O clima político no Planalto Central deixou de ser apenas quente. Brasília entrou em ebulição. O que antes era murmúrio de bastidores agora se transforma em inquietação visível nos corredores do poder. A razão não é uma crise internacional, nem um escândalo repentino. O combustível dessa fervura são as pesquisas eleitorais.
A mais recente sondagem aponta empate técnico entre o presidente Luiz Inácio Lula da Silva e o senador Flávio Bolsonaro, do Partido Liberal, ambos com 41 por cento das intenções de voto. Mais significativo ainda é o cenário de segundo turno, onde a tendência registrada indica vantagem crescente do parlamentar.
O efeito político dessa fotografia eleitoral é semelhante ao de um termômetro quebrando dentro de uma panela de pressão. Quando a política começa a ferver, as primeiras bolhas surgem justamente nas pesquisas.
Nos bastidores do Palácio do Planalto, o impacto foi imediato. O terceiro andar, onde funciona o gabinete presidencial, sentiu o peso dos números antes mesmo de eles ganharem o noticiário. O chamado tracking diário já indicava a possibilidade de o filho do ex-presidente ultrapassar o atual ocupante do cargo.
Se a política fosse comparada ao futebol, seria como ver o time favorito perder o controle da partida dentro do próprio estádio. O adversário cresce, avança e começa a dominar o jogo psicológico.
O crescimento de Flávio Bolsonaro tem provocado exatamente esse tipo de mudança no clima político. O que antes era tratado como hipótese distante passa a ser visto como risco real.
Diante desse cenário, começou a circular em Brasília uma possibilidade que até pouco tempo seria considerada heresia política. A de que Luiz Inácio Lula da Silva poderia simplesmente desistir da disputa presidencial.

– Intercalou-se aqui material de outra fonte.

(** X11. Pause and resume undo each other.  On a PLAYING player whose
    device runs and whose [isPaused] is down, [resume] after [pause] gives
    the player back unchanged; on a PAUSED player whose device is paused and
    whose [isPaused] is up, [pause] after [resume] does.  Neither call
    touches the queues, the position or the decoder, and each is ignored in
    any other state. *)
Theorem pause_resume_round_trip (s : AudioPlayer Seconds) :
  (playerState s = PLAYING -> isPaused s = false -> devicePaused s = false ->
   resume (pause s) = s)
  /\ (playerState s = PAUSED -> isPaused s = true -> devicePaused s = true ->
      pause (resume s) = s)
  /\ (playerState s <> PLAYING -> pause s = s)
  /\ (playerState s <> PAUSED -> resume s = s)
  /\ audioQueue (pause s) = audioQueue s /\ audioQueue (resume s) = audioQueue s
  /\ currentPosition (pause s) = currentPosition s
  /\ currentPosition (resume s) = currentPosition s
  /\ decoder (pause s) = decoder s /\ decoder (resume s) = decoder s.
Proof.
  destruct s as [dec st q pl pa vol pos run dev swr un buf].
  unfold pause, resume. simpl.
  destruct st; simpl; repeat split; intros; subst;
    try reflexivity; try discriminate; congruence.
Qed.

(** X12. [play] is idempotent; on a PAUSED player it is [resume], on a
    PLAYING player it does nothing, and on a STOPPED player without a
    decoder it does nothing either.  From STOPPED with a decoder it starts
    the decoder and unpauses the device without touching the queue or the
    position. *)
Theorem play_idempotent (s : AudioPlayer Seconds) :
  play (play s) = play s
  /\ (playerState s = PAUSED -> play s = resume s)
  /\ (playerState s = PLAYING -> play s = s)
  /\ (playerState s = STOPPED -> decoder s = None -> play s = s)
  /\ (forall d, playerState s = STOPPED -> decoder s = Some d ->
        playerState (play s) = PLAYING
        /\ decoder (play s) = Some (Decoder.start d)
        /\ devicePaused (play s) = false
        /\ audioQueue (play s) = audioQueue s
        /\ currentPosition (play s) = currentPosition s).
Proof.
  destruct s as [dec st q pl pa vol pos run dev swr un buf].
  unfold play, resume. simpl.
  destruct st; destruct dec as [d|]; simpl; repeat split; intros;
    try reflexivity; try discriminate;
    match goal with
    | H : Some _ = Some _ |- _ => inversion H; subst; reflexivity
    end.
Qed.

A imagem que muitos aliados evocam nos bastidores lembra o antigo bordão do apresentador Raul Gil. Pegar o banquinho e sair de mansinho.
Para um político que construiu sua trajetória com a marca da resistência e da confrontação eleitoral, a hipótese de abandonar a disputa seria mais do que uma decisão estratégica. Seria uma mudança histórica de postura.

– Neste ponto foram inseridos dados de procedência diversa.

(** X17.  The request windows of different devices are independent: a
    check for one device never changes the answer of a check for another
    device, and two checks for different devices give the same final
    state in either order. *)
Theorem request_windows_isolated (capacity : Z) (self : DeviceRateLimiter)
    (d1 d2 : string) (t1 t2 : Q) :
  d1 ≠ d2 ->
  (check_http_rate_limit_with capacity
     (check_http_rate_limit_with capacity self d1 t1).1 d2 t2).2
  = (check_http_rate_limit_with capacity self d2 t2).2
  ∧ (check_http_rate_limit_with capacity
       (check_http_rate_limit_with capacity self d1 t1).1 d2 t2).1
    = (check_http_rate_limit_with capacity
         (check_http_rate_limit_with capacity self d2 t2).1 d1 t1).1
  ∧ _http_requests (check_http_rate_limit_with capacity self d1 t1).1 !! d2
    = _http_requests self !! d2.
Proof.
  intros Hne. rewrite !check_http_rate_limit_with_step. simpl.
  rewrite !lookup_insert_ne by done. split; [done|]. split; [|done].
  unfold set_http_requests. simpl. f_equal. by apply insert_insert_ne.
Qed.

Lemma request_windows_isolated_witness :
  (check_http_rate_limit_with 1 (check_http_rate_limit_with 1 (init 8) "a" 0).1 "b" 1).2
  = (check_http_rate_limit_with 1 (init 8) "b" 1).2.
Proof.
  apply (proj1 (request_windows_isolated 1 (init 8) "a" "b" 0 1 ltac:(done))).
Defined.

(** X18.  Registering or releasing a session of one device leaves the
    entry of every other device as it is: its records, its count and the
    answer of [can_create_session] for it do not change. *)
Theorem registry_devices_isolated (self : DeviceRateLimiter) (d d' : string) :
  d' ≠ d ->
  (∀ s u tc ta,
      _active_sessions (register_session self d s u tc ta).1 !! d'
      = _active_sessions self !! d'
      ∧ can_create_session (register_session self d s u tc ta).1 d'
        = can_create_session self d')
  ∧ (∀ s,
      _active_sessions (unregister_session self d s).1 !! d'
      = _active_sessions self !! d'
      ∧ can_create_session (unregister_session self d s).1 d'
        = can_create_session self d').
Proof.
  intros Hne. split.
  - intros s u tc ta.
    assert (_active_sessions (register_session self d s u tc ta).1 !! d'
            = _active_sessions self !! d') as Hentry.
    { destruct (can_create_session self d) eqn:Hc.
      - rewrite register_session_accepted by done. simpl.
        by rewrite lookup_insert_ne.
      - by rewrite register_session_rejected. }
    split; [done|]. unfold can_create_session, get_active_session_count.
    rewrite Hentry.
    by rewrite (exec_max_sessions self (RegisterSession d s u tc ta)).
  - intros s.
    assert (_active_sessions (unregister_session self d s).1 !! d'
            = _active_sessions self !! d') as Hentry.
    { destruct (lookup_session self d s) as [r|] eqn:Hr.
      - destruct (unregister_session_present _ _ _ _ Hr) as (v & Hd & Hs & ->).
        simpl. destruct (_ =? _)%nat.
        + by rewrite lookup_delete_ne.
        + by rewrite lookup_insert_ne.
      - by rewrite unregister_session_absent. }
    split; [done|]. unfold can_create_session, get_active_session_count.
    rewrite Hentry.
    by rewrite (exec_max_sessions self (UnregisterSession d s)).
Qed.

Lemma registry_devices_isolated_witness :
  can_create_session (register_session (init 1) "a" "s" "u" 0 0).1 "b"
  = can_create_session (init 1) "b".
Proof.
  apply (proj1 (registry_devices_isolated (init 1) "a" "b" ltac:(done))).
Defined.

(** X19.  In every reachable state a device counts 0 sessions exactly
    when it has no entry in the registry, which is exactly when none of
    its sessions is stored: a device never lingers with an empty entry
    and an unknown device counts 0. *)
Theorem count_zero_iff_absent (cap : Z) (self : DeviceRateLimiter) (d : string) :
  reachable cap self ->
  (get_active_session_count self d = 0%nat <-> _active_sessions self !! d = None)
  ∧ (get_active_session_count self d = 0%nat <-> ∀ s, lookup_session self d s = None).
Proof.
  intros Hreach. pose proof (reachable_no_empty_entries _ _ Hreach d) as Hne.
  unfold get_active_session_count, lookup_session.
  destruct (_active_sessions self !! d) as [v|]; simpl.
  - assert (size v ≠ 0)%nat as Hsz.
    { apply map_size_non_empty_iff. by intros ->. }
    split; [split; [lia|done]|]. split; [lia|].
    intros Hnone. exfalso. apply Hsz. apply map_size_empty_iff.
    apply map_eq. intros s. by rewrite Hnone, lookup_empty.
  - rewrite map_size_empty. done.
Qed.

Lemma count_zero_iff_absent_witness :
  get_active_session_count
    (unregister_session (register_session (init 8) "dev" "s" "u" 0 0).1 "dev" "s").1
    "dev" = 0%nat
  <-> _active_sessions
        (unregister_session (register_session (init 8) "dev" "s" "u" 0 0).1 "dev" "s").1
      !! "dev" = None.
Proof.
  apply (count_zero_iff_absent 8).
  by exists [RegisterSession "dev" "s" "u" 0 0; UnregisterSession "dev" "s"].
Defined.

Há, porém, um problema estrutural que hoje volta como um bumerangue político. Durante décadas, Lula foi o sol em torno do qual orbitou o sistema petista. Nenhuma estrela podia brilhar demais. Nenhuma liderança podia crescer a ponto de ameaçar sua centralidade.
A política interna do partido funcionou muitas vezes como um jardim cuidadosamente podado. Toda planta que crescia além do esperado era aparada.
O resultado dessa estratégia aparece agora com clareza. O Partido dos Trabalhadores não construiu ao longo dos anos um herdeiro político com densidade eleitoral comparável à de seu principal líder.
Nesse vazio surge o nome do ministro da Fazenda Fernando Haddad.
Ele aparece nas pesquisas como o petista mais competitivo caso Lula saia da disputa. O problema é que sua trajetória recente carrega cicatrizes eleitorais. Haddad deixou a prefeitura de São Paulo com avaliação contestada e foi derrotado na eleição presidencial de 2018.
No comando do Ministério da Fazenda, sua marca mais visível tem sido o aumento de tributos. A política fiscal transformou o ministro em personagem de memes e apelidos nas redes sociais, onde muitos o chamam de Taxad.
Se a política fosse uma corrida de Fórmula 1, Haddad entraria na pista com um carro pesado e pneus desgastados. O adversário, por outro lado, parece acelerar em reta aberta.
A ascensão de Flávio Bolsonaro também provocou movimentos fora do governo. O presidente do Partido Social Democrático, Gilberto Kassab, foi pressionado a acelerar a definição do candidato de sua legenda.
Entre as opções discutidas no partido, o nome considerado mais competitivo é o do governador do Paraná, Ratinho Júnior.
Em política, quando o centro começa a se mover, é sinal de que o tabuleiro inteiro está se rearranjando.
Existe um elemento comum que paira sobre todos os atores dessa história. O tempo.
Lula não pode esperar demais para decidir se disputará ou não a eleição. Haddad não pode demorar a se posicionar se quiser construir competitividade. A oposição não pode perder o embalo do crescimento eleitoral. E partidos de centro precisam escolher rapidamente de que lado do rio político vão atravessar.
A política brasileira entrou numa fase que lembra o instante final de uma partida decisiva. O relógio corre mais rápido, a pressão aumenta e cada movimento pode definir o resultado.
No centro desse turbilhão está uma pergunta que hoje ecoa nos corredores de Brasília. Se o principal líder do Partido dos Trabalhadores decidir não disputar, quem realmente terá força para ocupar o seu lugar.
A resposta ainda não existe. Mas a inquietação que essa pergunta provoca já é suficiente para fazer o termômetro político da capital continuar subindo.